Made in 1983, it harks back to the gialli of the previous decade, particularly Argento’s ‘Deep Red’: musician protagonist, long sequences of said reluctant hero exploring a house that may or may not be deserted, a major clue (visual in ‘Deep Red’; dialogue in ‘A Blade in the Dark’) hidden in plain sight, sexual ambiguity in the last reel revelation. And for the most part it’s a stylish and compelling enough throwback.

However, there’s little investment in the ostensible mystery with Bruno, atypical for a giallo protagonist, neither witnessing an actual murder or getting hung up on an overlooked clue, the importance of which only becomes clear late in the day. Bruno’s tenuous reasons for believing that Katia and Angela have been killed – while explicitly proved to the audience in two extended setpieces – don’t really hold water and make for some awkwardly exposited scenes when he tries to discuss his concerns with Julie, Sandra or Tony.

Katia’s diary, the strange voice on the tape (no explanation for which is ever satisfactorily provided) and the peregrinations of the thuggish Giovanni are herrings of various shades of red, but Bruno never really pursues or discounts any of these angles. There’s an illogicality about ‘A Blade in the Dark’ which – while it’s kind of petty to carp about illogicality in gialli – becomes increasingly notable the longer the film continues. (Subject of which, twenty minutes shorter would have been an ideal length.)





This illogicality is present in scene after scene. It’s there in the discontinuity of Sandra discussing the revelation in the final reel of her film (“wait till you see reel twelve”), a clue which ties in to the killer’s motivation, only for the killer to break into the studio and hack apart the contents of reel ten (“the final reel,” as Sandra’s projectionist breathlessly gasps). It’s there in the ability of the killer to be at Bruno’s villa (described early on in the film as “isolated”) just minutes after vandalizing the film, while it takes Bruno three or four times as long to get back after he realizes that Julia is in danger. It’s there in the scene where Bruno asks Julia to accompany her on an errand and she snubs his company for the pleasures of sunbathing (hence the aforementioned “vacant nerd”/“frog in the sun” diatribe; Bruno’s errand turns out to be a secretive enquiry into Julia’s recent inexplicable behavior … so why invite her along?
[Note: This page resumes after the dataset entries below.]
(* ===== verification/ConfigPush.v ===== *)
(** Runtime configuration on its way to the remote workers: [POST /config/failure_rate] of
    [src/system/api_server.py], [push_config] and [update_config] of
    [src/system/grpc_worker_pool.py], and [UpdateConfig] of [src/system/grpc_worker_server.py],
    while workers join, leave and restart. *)
From S2P Require Import Prelude PyVal Tasks Queue Config WorkerServer ApiServer.

(** The settings of the worker processes, the pool's members, and a push under way: the
    members of its snapshot it has not called yet and what it sends. *)
Record fleet_state := mkFleet {
  fl_settings : gmap string worker_settings;
  fl_members : list string;
  fl_todo : list string;
  fl_rate : Q;
  fl_latency : Q;
}.

(** [push_config] takes its snapshot. *)
Definition push_begin (failure_rate latency : Q) (f : fleet_state) : fleet_state :=
  mkFleet (fl_settings f) (fl_members f) (fl_members f) failure_rate latency.

(** [update_config] of the next member; an RPC that fails is logged. *)
Definition update_config (arrives : bool) (f : fleet_state) : fleet_state :=
  match fl_todo f with
  | [] => f
  | who :: todo =>
      mkFleet (if arrives then alter (UpdateConfig (fl_rate f) (fl_latency f)) who (fl_settings f) else fl_settings f)
        (fl_members f) todo (fl_rate f) (fl_latency f)
  end.

(** A worker process starts or restarts with the settings of its own environment, and
    leaves. *)
Inductive fleet_event :=
| FlSend (arrives : bool)
| FlStart (who : string) (ws : worker_settings)
| FlLeave (who : string).

Definition fleet_step (e : fleet_event) (f : fleet_state) : fleet_state :=
  match e with
  | FlSend arrives => update_config arrives f
  | FlStart who ws =>
      mkFleet (<[who := ws]> (fl_settings f)) (if bool_decide (who ∈ fl_members f) then fl_members f else fl_members f ++ [who])
        (fl_todo f) (fl_rate f) (fl_latency f)
  | FlLeave who =>
      mkFleet (delete who (fl_settings f)) (filter (λ w, w ≠ who) (fl_members f)) (fl_todo f) (fl_rate f) (fl_latency f)
  end.

Definition fleet_run (es : list fleet_event) (f : fleet_state) : fleet_state := foldl (λ f e, fleet_step e f) f es.

(** [set_failure_rate] over the remote pool: the configuration first, then the push. *)
Definition set_failure_rate_remote (x : Q) (c : SystemConfig) (f : fleet_state) : api_result * SystemConfig * fleet_state :=
  let '(res, c') := set_failure_rate (PoolGrpc true) x c in
  (res, c', match res with ApiOk _ _ => push_begin (failure_rate c') (inference_latency_ms c') f | _ => f end).

(** Events in which a worker neither restarts nor leaves. *)
Definition keeps_worker (who : string) (e : fleet_event) : Prop :=
  match e with FlSend _ => True | FlStart w _ | FlLeave w => w ≠ who end.

(** The settings of a worker: pushed, or still the ones it had. *)
Lemma fleet_step_settings who ws e f :
  keeps_worker who e → fl_settings f !! who = Some ws →
  fl_settings (fleet_step e f) !! who = Some ws ∨
  (who ∈ fl_todo f ∧ fl_settings (fleet_step e f) !! who = Some (mkSettings (fl_rate f) (fl_latency f))).
Proof.
  intros Hk Hw. destruct e as [arrives|w ws'|w]; simpl in *.
  - unfold update_config. destruct (fl_todo f) as [|w todo] eqn:Et; [by left|]. destruct arrives; [|by left]. simpl.
    destruct (decide (w = who)) as [->|Hne]; [right|left; by rewrite lookup_alter_ne].
    split; [by left|]. by rewrite lookup_alter_eq, Hw.
  - left. by rewrite lookup_insert_ne.
  - left. by rewrite lookup_delete_ne.
Qed.

Lemma fleet_step_push e f :
  fl_rate (fleet_step e f) = fl_rate f ∧ fl_latency (fleet_step e f) = fl_latency f ∧ fl_todo (fleet_step e f) `suffix_of` fl_todo f.
Proof.
  destruct e as [arrives|w ws|w]; simpl; try done. unfold update_config.
  destruct (fl_todo f) as [|w todo] eqn:E; [by rewrite E|]. simpl. split_and!; [done|done|by exists [w]].
Qed.

(** Nobody outside the snapshot is told: a worker the push does not call keeps its own
    settings, whatever the configuration says. *)
Lemma push_misses_others es who ws f :
  Forall (keeps_worker who) es → who ∉ fl_todo f → fl_settings f !! who = Some ws →
  fl_settings (fleet_run es f) !! who = Some ws.
Proof.
  intros Hes. revert f. induction Hes as [|e es He _ IH]; intros f Hn Hw; [done|]. change (fleet_run (e :: es) f) with (fleet_run es (fleet_step e f)).
  destruct (fleet_step_settings who ws e f He Hw) as [H|[H _]]; [|done]. apply IH; [|exact H].
  destruct (fleet_step_push e f) as (_ & _ & [k Hk]). intros Hin. apply Hn. rewrite Hk. apply elem_of_app. by right.
Qed.

(** A push that is told of no failure reaches its snapshot: when it has called everybody,
    each worker that neither restarted nor left meanwhile runs with what was pushed. *)
Lemma push_reaches_snapshot es who ws f :
  Forall (λ e, e ≠ FlSend false) es → Forall (keeps_worker who) es → NoDup (fl_todo f) →
  who ∈ fl_todo f → fl_settings f !! who = Some ws → fl_todo (fleet_run es f) = [] →
  fl_settings (fleet_run es f) !! who = Some (mkSettings (fl_rate f) (fl_latency f)).
Proof.
  intros Hok Hes. revert f ws. induction Hes as [|e es He Hes IH]; intros f ws Hnd Hin Hw Hend; [simpl in Hend; rewrite Hend in Hin; by apply not_elem_of_nil in Hin|].
  apply Forall_cons in Hok as [Hsend Hok]. change (fleet_run (e :: es) f) with (fleet_run es (fleet_step e f)) in *.
  destruct (fleet_step_push e f) as (E1 & E2 & [k Hk]).
  assert (NoDup (fl_todo (fleet_step e f))) as Hnd' by (rewrite Hk in Hnd; by apply NoDup_app in Hnd as (_ & _ & ?)).
  destruct (decide (who ∈ fl_todo (fleet_step e f))) as [Hin'|Hout].
  - rewrite <- E1, <- E2. destruct (fleet_step_settings who ws e f He Hw) as [H|[_ H]]; eapply IH; eauto.
  - apply push_misses_others; [done|exact Hout|]. destruct e as [arrives|w ws'|w]; simpl in *; try done.
    unfold update_config in *. destruct (fl_todo f) as [|w todo] eqn:Et; [by apply not_elem_of_nil in Hin|]. simpl in *.
    destruct arrives; [|done]. apply elem_of_cons in Hin as [->|Hin]; [|done]. by rewrite lookup_alter_eq, Hw.
Qed.

(** [POST /config/failure_rate] over remote workers: an accepted rate is the configured one
    and reaches every worker the pool had then, and no other: a worker that starts
    afterwards runs with the rate of its own environment. *)
Theorem failure_rate_reaches_members (x : Q) (c c' : SystemConfig) (f f0 : fleet_state) (res : api_result)
    (es : list fleet_event) (who : string) (ws : worker_settings) :
  set_failure_rate_remote x c f = (res, c', f0) → result_status res = 200 →
  Forall (λ e, e ≠ FlSend false) es → Forall (keeps_worker who) es → NoDup (fl_members f) →
  fl_todo (fleet_run es f0) = [] → fl_settings f !! who = Some ws →
  failure_rate c' = x ∧
  fl_settings (fleet_run es f0) !! who =
    Some (if bool_decide (who ∈ fl_members f) then mkSettings x (inference_latency_ms c) else ws).
Proof.
  intros E Hst Hok Hes Hnd Hend Hw. unfold set_failure_rate_remote, set_failure_rate in E.
  destruct ((0 <=?q x) && (x <=?q 1)); [|by injection E as <- _ _].
  destruct c as [bs nw lat st fr thr mq ho po]. cbn in E. injection E as <- <- <-. split; [done|]. case_bool_decide as Hm.
  - by eapply push_reaches_snapshot.
  - by apply push_misses_others.
Qed.

(** Two workers, of which one joins while the push is under way. *)
Definition demo_fleet : fleet_state :=
  mkFleet {["w0"%string := mkSettings 0 60]} ["w0"%string] [] 0 0.

Lemma failure_rate_reaches_members_witness :
  let f0 := (set_failure_rate_remote (1#2) default_config demo_fleet).2 in
  fl_settings (fleet_run [FlStart "w1" (mkSettings 0 60); FlSend true] f0) !! "w0"%string = Some (mkSettings (1#2) 60) ∧
  fl_settings (fleet_run [FlStart "w1" (mkSettings 0 60); FlSend true] f0) !! "w1"%string = Some (mkSettings 0 60).
Proof.
  split; [|vm_compute; reflexivity].
  apply (failure_rate_reaches_members (1#2) default_config
    (set_failure_rate_remote (1#2) default_config demo_fleet).1.2 demo_fleet _
    (set_failure_rate_remote (1#2) default_config demo_fleet).1.1 _ "w0" (mkSettings 0 60)); try reflexivity.
  - repeat constructor; done.
  - repeat constructor; done.
  - apply NoDup_singleton.
Defined.
(** Whatever sequence of configuration requests arrives, the running
    configuration stays within the declared ranges and everything the endpoints do
    not set keeps its value; a refused request changes nothing. *)
Theorem config_requests_stay_in_range (p : api_pool) (rqs : list config_request)
    (c : SystemConfig) :
  config_in_range c →
  let c' := handle_configs p rqs c in
  config_in_range c' ∧
  (num_workers c', inference_latency_ms c', latency_threshold_ms c', max_queue_size c', host c', port c')
    = (num_workers c, inference_latency_ms c, latency_threshold_ms c, max_queue_size c, host c, port c) ∧
  ∀ rq, result_status (handle_config p rq c).1 = 422 → (handle_config p rq c).2 = c.
Proof.
  intros Hc. simpl. assert (∀ c rq, config_in_range c →
    config_in_range (handle_config p rq c).2 ∧
    (num_workers (handle_config p rq c).2, inference_latency_ms (handle_config p rq c).2,
     latency_threshold_ms (handle_config p rq c).2, max_queue_size (handle_config p rq c).2,
     host (handle_config p rq c).2, port (handle_config p rq c).2)
    = (num_workers c, inference_latency_ms c, latency_threshold_ms c, max_queue_size c, host c, port c) ∧
    (result_status (handle_config p rq c).1 = 422 → (handle_config p rq c).2 = c)) as Hstep.
  { clear c rqs Hc. intros c rq (Hb & Hf & Hs). destruct c as [bs nw lat st fr thr mq ho po].
    simpl in *. destruct rq as [n|s|x]; simpl;
      unfold set_batch_size, set_scheduler, set_failure_rate, config_in_range; simpl.
    - destruct ((1 <=? n) && (n <=? 512)) eqn:E; simpl; [|(split_and!; first [tauto|done])].
      apply andb_true_iff in E as [?%Z.leb_le ?%Z.leb_le]. (split_and!; first [tauto|done]).
    - destruct (bool_decide _) eqn:E; simpl; [|(split_and!; first [tauto|done])].
      apply bool_decide_eq_true in E. (split_and!; first [tauto|done]).
    - destruct ((0 <=?q x) && (x <=?q 1)) eqn:E; simpl; [|(split_and!; first [tauto|done])].
      apply andb_true_iff in E as [?%Qleb_true ?%Qleb_true]. destruct p; (split_and!; first [tauto|done]). }
  split_and!; [| |intros rq; by apply Hstep].
  - revert c Hc. unfold handle_configs. induction rqs as [|rq rqs IH]; intros c Hc; [done|].
    simpl. apply IH. by apply Hstep.
  - revert c Hc. unfold handle_configs. induction rqs as [|rq rqs IH]; intros c Hc; [done|].
    simpl. destruct (Hstep c rq Hc) as (H1 & H2 & _). by rewrite IH.
Qed.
‘A Blade in the Dark’ often seems like a collection of cool set-pieces strung together by a patchwork quilt of a narrative that hadn’t been particularly well thought out. Don’t get me wrong, I’ve seen plenty of gialli you can say that about which have been deliriously entertaining. ‘A Blade in the Dark’, for all its technical prowess, doesn’t quite achieve the delirium and grand guignol gratuitousness that defines the top flight examples of the genre.